REQUIRED ACTION » Pull every line containing the word "units" from the records.

[Start of Attachment]

(** * juni-cli-proton: session bridge, output capture and agent loop

    A shallow embedding of the parts of
    - [renderer/src/components/Terminal.jsx]   (output capture engine),
    - [renderer/src/components/GeminiChat.jsx] (agent loop),
    - [main.js]                                (session bridge)
    that the properties below talk about.

    JavaScript strings are sequences of UTF-16 code units; they are
    modelled as [list N].  The regular expressions of the source carry no
    [u] flag, so they work on code units as well. *)

From Stdlib Require Import NArith ZArith Lia.
From stdpp Require Import base option list strings gmap.

Local Open Scope N_scope.

Abbreviation str := (list N).

(** ** Strings *)

Module JsString.

(** A Rocq literal of 7-bit characters as a JavaScript string. *)
Definition js (s : string) : str :=
  map Ascii.N_of_ascii (String.list_ascii_of_string s).

Definition in_range (lo hi c : N) : bool := (lo <=? c) && (c <=? hi).

(** [WhiteSpace] and [LineTerminator] of ECMAScript: what [\s] matches and
    what [String.prototype.trim] removes. *)
Definition is_space (c : N) : bool :=
  in_range 9 13 c || (c =? 32) || (c =? 160) || (c =? 5760)
  || in_range 8192 8202 c || (c =? 8232) || (c =? 8233) || (c =? 8239)
  || (c =? 8287) || (c =? 12288) || (c =? 65279).

Fixpoint skip_while (p : N -> bool) (s : str) : str :=
  match s with
  | c :: r => if p c then skip_while p r else s
  | [] => []
  end.

(** [s.trim()] *)
Definition trim (s : str) : str :=
  rev (skip_while is_space (rev (skip_while is_space s))).

(** [s.substring(0, n)] and [s.substring(n)] for [n] within the string. *)
Definition substring_to (n : nat) (s : str) : str := take n s.
Definition substring_from (n : nat) (s : str) : str := drop n s.

(** Truthiness of a string: [raw || placeholder]. *)
Definition or_else (s placeholder : str) : str :=
  match s with [] => placeholder | _ => s end.

End JsString.
Export JsString.

(** ** Regular expressions

    A backtracking matcher in continuation-passing style: a pattern takes
    the matcher of the rest of the pattern and the input, and returns the
    input left after the leftmost-preferred match.  Greedy quantifiers try
    the longest repetition first and fall back, as the source's regular
    expressions do. *)

Module Regex.

Definition cont := str -> option str.
Definition pattern := cont -> cont.

Definition chr (c : N) : pattern := fun k s =>
  match s with
  | x :: r => if x =? c then k r else None
  | [] => None
  end.

Definition set (p : N -> bool) : pattern := fun k s =>
  match s with
  | x :: r => if p x then k r else None
  | [] => None
  end.

Definition seq (p q : pattern) : pattern := fun k => p (q k).

Definition alt (p q : pattern) : pattern := fun k s =>
  match p k s with
  | Some r => Some r
  | None => q k s
  end.

(** [p?] *)
Definition opt (p : pattern) : pattern := fun k s =>
  match p k s with
  | Some r => Some r
  | None => k s
  end.

(** [[...]*] over a character class. *)
Fixpoint star (p : N -> bool) (k : cont) (s : str) : option str :=
  match s with
  | x :: r =>
      if p x then
        match star p k r with
        | Some z => Some z
        | None => k s
        end
      else k s
  | [] => k []
  end.

Fixpoint lit (w : str) : pattern :=
  match w with
  | [] => fun k => k
  | c :: w' => seq (chr c) (lit w')
  end.

Infix "+>" := seq (at level 60, right associativity).

(** The pattern matched at the head of the input. *)
Definition match_at (p : pattern) : cont := p Some.

(** [re.exec(s)] for a pattern without the [g] flag: the index of the
    leftmost match. *)
Fixpoint exec (p : pattern) (s : str) : option nat :=
  match match_at p s with
  | Some _ => Some 0%nat
  | None =>
      match s with
      | [] => None
      | _ :: r => S <$> exec p r
      end
  end.

(** [s.replace(re, '')] for a pattern with the [g] flag.  [skip] counts the
    code units of the current match that are still to be dropped; an empty
    match keeps the code unit and moves on. *)
Fixpoint remove_go (p : pattern) (skip : nat) (s : str) : str :=
  match s with
  | [] => []
  | c :: r =>
      match skip with
      | S n => remove_go p n r
      | O =>
          match match_at p s with
          | Some rest =>
              match (length s - length rest)%nat with
              | O => c :: remove_go p 0 r
              | S n => remove_go p n r
              end
          | None => c :: remove_go p 0 r
          end
      end
  end.

Definition remove_all (p : pattern) (s : str) : str := remove_go p 0 s.

(** [s.indexOf(c)] for a single code unit. *)
Fixpoint indexOf (c : N) (s : str) : option nat :=
  match s with
  | [] => None
  | x :: r => if x =? c then Some 0%nat else S <$> indexOf c r
  end.

(** [s.includes(w)] *)
Definition includes (w s : str) : bool :=
  match exec (lit w) s with Some _ => true | None => false end.

(** [s.split(/\s+/)]: the pieces between the runs of white space, with an
    empty piece before a leading run and after a trailing one.  [cur] is
    the piece being read, reversed; [in_ws] tells that the previous code
    unit belonged to a separator. *)
Fixpoint split_go (cur : str) (in_ws : bool) (s : str) : list str :=
  match s with
  | [] => [rev cur]
  | c :: r =>
      if is_space c then
        if in_ws then split_go [] true r
        else rev cur :: split_go [] true r
      else split_go (c :: cur) false r
  end.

[End of Attachment]

SOLUTION »
    JavaScript strings are sequences of UTF-16 code units; they are
    [u] flag, so they work on code units as well. *)
    code units of the current match that are still to be dropped; an empty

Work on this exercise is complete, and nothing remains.